Quantum resistant key-exposure free chameleon hash and applications in redactable blockchain

Blockchain technologies have attracted a large amount of attention recently, with immutability as a basic property. However, it is often desired to allow editing a transaction or a block in a controlled way. Chameleon hash function, with enhanced collision-resistance property, has recently found to be an important tool to construct redactable blockchain. This means that the traditional key-exposure free (double-trapdoor) constructions are unsuitable for the applications here. Although single-trapdoor key-exposure free chameleon hash functions naturally satisfy enhanced collision-resistance, they are very rare, and none is based on quantum-resistant assumptions. In this paper, we propose two single-trapdoor key-exposure free chameleon hash functions based on lattice, without/with lattice trapdoors respectively, and show their applications in redactable blockchain. Our constructions do not need heavy cryptographic tools, such as encryption and NIZK, therefore are more compact and computational efficient than schemes following Ateniese et al.'s generic transformation framework of PKE+NIZK. Moreover, we introduce two mechanisms in order to prevent the misuse of redaction functionality in blockchain.
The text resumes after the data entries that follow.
(** * Search_Engine.py: a shallow embedding and its verified properties

    The program is a small in-memory search engine: a tokenizer with a
    naive singular rule, a prefix trie, an inverted index, a ranking search
    and a word-break enumeration over the trie.

    Modelling decisions, all taken from [Search_Engine.py]:
    - a Python [str] is a [string]; a character is a code point in
      U+0000..U+00FF (the program's own text is ASCII);
    - a [dict] or [defaultdict] that is only read by key is a [gmap]; a dict
      that is iterated ([TrieNode.children], [pageMatchCount]) is an
      association list in insertion order;
    - a [set] of page ids is a [gset nat]. Python leaves open in which order
      a set yields its elements, so [search] takes that order as an argument,
      a [SetOrder]: any function that lists the elements of the set that the
      lookup of a token returned, each once. What is proved of [search] for
      every [SetOrder] holds whatever the interpreter does. The runs on the
      four main pages are evaluated under [ascending]: CPython yields a set
      of small non-negative integers in the order of its hash-table slots,
      which is ascending while the ids stay below 8, the initial size of the
      table;
    - mutation is explicit state passing: an operation returns the new state
      of every object it can write to;
    - [self.pages[pageId]] raises [IndexError] out of range: [search] returns
      an [option], [None] being the exception;
    - the two recursive functions, [_find_suggestions] and
      [word_break_helper], run under the interpreter's recursion limit: they
      and their callers take [depth], the number of frames that the
      interpreter still allows at the call. A call needs one frame, gives its
      callees the rest, and raises [RecursionError], [None], when no frame is
      left. The calls that do not recurse nest a fixed number of frames deep,
      in the program and in the library ([re.sub]); they are taken to find
      the frames they need, except [trie.search] inside [word_break_helper],
      which is charged its frame, because it is called at every depth of the
      recursion;
    - memory is not modelled, nor is the text that [print] makes of a list. *)

From stdpp Require Import gmap strings list fin_maps sorting pretty.
From Stdlib Require Import Ascii.

#[local] Set Warnings "-register-all,-clear-no-such-hyp".

(** ** Stopwords and preprocessing *)

Definition stopWords : list string :=
  ["the"; "is"; "and"; "a"; "an"; "in"; "of"; "on"; "for"; "with"; "to"].

Definition in_stopWords (token : string) : bool :=
  existsb (String.eqb token) stopWords.

Definition char_between (lo hi c : ascii) : bool :=
  (lo <=? c)%char && (c <=? hi)%char.

(** [str.lower] on one code point below U+0100: A-Z and the Latin-1 capitals
    move up by 32, everything else stays. *)
Definition lower_char (c : ascii) : ascii :=
  if char_between "A" "Z" c
     || char_between (ascii_of_nat 192) (ascii_of_nat 214) c
     || char_between (ascii_of_nat 216) (ascii_of_nat 222) c
  then ascii_of_nat (nat_of_ascii c + 32)
  else c.

Fixpoint to_lower (text : string) : string :=
  match text with
  | EmptyString => EmptyString
  | String c rest => String (lower_char c) (to_lower rest)
  end.

(** What [\s] and [str.split] treat as white space below U+0100. *)
Definition is_space (c : ascii) : bool :=
  char_between (ascii_of_nat 9) (ascii_of_nat 13) c
  || char_between (ascii_of_nat 28) (ascii_of_nat 32) c
  || Ascii.eqb c (ascii_of_nat 133)
  || Ascii.eqb c (ascii_of_nat 160).

(** The complement of the character class [[^a-zA-Z0-9\s]]. *)
Definition kept_char (c : ascii) : bool :=
  char_between "a" "z" c || char_between "A" "Z" c
  || char_between "0" "9" c || is_space c.

Fixpoint remove_punctuation (text : string) : string :=
  match text with
  | EmptyString => EmptyString
  | String c rest =>
      if kept_char c then String c (remove_punctuation rest)
      else remove_punctuation rest
  end.

(** [word.endswith(suffix)] *)
Definition endswith (word suffix : string) : bool :=
  (String.length suffix <=? String.length word)%nat
  && String.eqb
       (String.substring (String.length word - String.length suffix)
                  (String.length suffix) word)
       suffix.

(** [word[:-n]] for a positive [n] *)
Definition drop_last (n : nat) (word : string) : string :=
  String.substring 0 (String.length word - n) word.

Definition to_singular (word : string) : string :=
  if endswith word "ies" && (3 <? String.length word)%nat
  then drop_last 3 word +:+ "y"
  else if endswith word "s" && (1 <? String.length word)%nat
  then drop_last 1 word
  else word.

(** [text.split()]: the maximal runs of characters that are not white space.
    [cur] is the run being read. *)
Fixpoint split_go (cur : string) (text : string) : list string :=
  match text with
  | EmptyString => if String.eqb cur "" then [] else [cur]
  | String c rest =>
      if is_space c
      then (if String.eqb cur "" then split_go "" rest
            else cur :: split_go "" rest)
      else split_go (cur +:+ String c "") rest
  end.

Definition split (text : string) : list string := split_go "" text.

(** The body of the loop of [tokenize]: what one word appends to [tokens]. *)
Definition token_forms (token : string) : list string :=
  if in_stopWords token then []
  else
    let singular := to_singular token in
    if String.eqb singular token then [token] else [token; singular].

Definition tokenize (content : string) : list string :=
  let cleaned := to_lower (remove_punctuation content) in
  flat_map token_forms (split cleaned).

(** [needle in hay] on strings *)
Fixpoint str_in (needle hay : string) : bool :=
  String.prefix needle hay
  || match hay with
     | EmptyString => false
     | String _ rest => str_in needle rest
     end.

(** ** Control *)

(** A [for] loop whose body may raise. *)
Fixpoint for_each {S A : Type} (body : S → A → option S) (st : S)
    (items : list A) : option S :=
  match items with
  | [] => Some st
  | x :: items' =>
      match body st x with
      | None => None
      | Some st' => for_each body st' items'
      end
  end.

(** ** Trie *)

Inductive TrieNode : Type :=
| Node (is_end_of_word : bool) (children : list (ascii * TrieNode)).

Definition is_end_of_word (node : TrieNode) : bool :=
  match node with Node e _ => e end.

Definition children (node : TrieNode) : list (ascii * TrieNode) :=
  match node with Node _ ch => ch end.

(** [TrieNode()] *)
Definition new_node : TrieNode := Node false [].

Record Trie : Type := MkTrie { root : TrieNode }.

(** [Trie()] *)
Definition new_trie : Trie := MkTrie new_node.

(** [children[c]], when [c in children] *)
Fixpoint child_get (c : ascii) (ch : list (ascii * TrieNode)) : option TrieNode :=
  match ch with
  | [] => None
  | (k, n) :: ch' => if Ascii.eqb k c then Some n else child_get c ch'
  end.

(** The node under key [c] replaced by [f] of it: a mutation of
    [children[c]] in place, which keeps the key's position. *)
Fixpoint child_alter (f : TrieNode → TrieNode) (c : ascii)
    (ch : list (ascii * TrieNode)) : list (ascii * TrieNode) :=
  match ch with
  | [] => []
  | (k, n) :: ch' =>
      if Ascii.eqb k c then (k, f n) :: ch' else (k, n) :: child_alter f c ch'
  end.

(** [if c not in children: children[c] = TrieNode()]: a new key goes last. *)
Definition child_ensure (c : ascii) (ch : list (ascii * TrieNode))
    : list (ascii * TrieNode) :=
  match child_get c ch with
  | Some _ => ch
  | None => (ch ++ [(c, new_node)])%list
  end.

Module Trie.

(** The loop of [Trie.insert] from [node] on, as the rebuilt node. *)
Fixpoint insert_from (word : string) (node : TrieNode) : TrieNode :=
  match word with
  | EmptyString => Node true (children node)
  | String c rest =>
      Node (is_end_of_word node)
           (child_alter (insert_from rest) c (child_ensure c (children node)))
  end.

Definition insert (trie : Trie) (word : string) : Trie :=
  MkTrie (insert_from word (root trie)).

(** The walk shared by [search] and [autocomplete]: the node that [word]
    leads to, [None] when a character has no child. *)
Fixpoint walk (word : string) (node : TrieNode) : option TrieNode :=
  match word with
  | EmptyString => Some node
  | String c rest =>
      match child_get c (children node) with
      | None => None
      | Some child => walk rest child
      end
  end.

Definition search (trie : Trie) (word : string) : bool :=
  match walk word (root trie) with
  | None => false
  | Some node => is_end_of_word node
  end.

(** [_find_suggestions], the list [suggestions] passed through. [depth] is
    the number of frames that are left, the frame of this call among them:
    with none left the call raises [RecursionError], [None]; every child is
    visited with one frame fewer. *)
Fixpoint find_suggestions (depth : nat) (node : TrieNode) (pfx : string)
    (suggestions : list string) : option (list string) :=
  match depth with
  | O => None
  | S depth' =>
      let suggestions :=
        if is_end_of_word node then (suggestions ++ [pfx])%list else suggestions in
      for_each
        (λ suggestions item,
           find_suggestions depth' item.2 (pfx +:+ String item.1 "") suggestions)
        suggestions (children node)
  end.

(** [autocomplete], called with [depth] frames left: one is its own. *)
Definition autocomplete (depth : nat) (trie : Trie) (pfx : string)
    : option (list string) :=
  match depth with
  | O => None
  | S depth' =>
      match walk pfx (root trie) with
      | None => Some []
      | Some node => find_suggestions depth' node pfx []
      end
  end.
We present a fully distributed key management mechanism for the first scheme, and solve the redaction-misuse problem which remains in blockchains using Ateniese et al.'s generic framework. We also suggest the voting strategy when applying our second scheme. Finally, we show how to efficiently integrate our chameleon hash with any blockchain technologies, with only minor changes to the current blockchains in use. For extend interests, our proposed chameleon hash functions are also suitable for constructing quantum-resistant chameleon signatures and off-line/on-line signatures. (c) 2020 Elsevier Inc. All rights reserved.

Automated summary

Blockchain technologies are attracting attention due to their immutability, but there is a desire to edit transactions or blocks in a controlled way. Chameleon hash functions with enhanced collision resistance are important tools for constructing editable blockchains, while traditional double-trapdoor constructions are unsuitable. Single-trapdoor chameleon hash functions with enhanced collision resistance are rare, and this paper proposes two such functions based on lattice for redactable blockchains.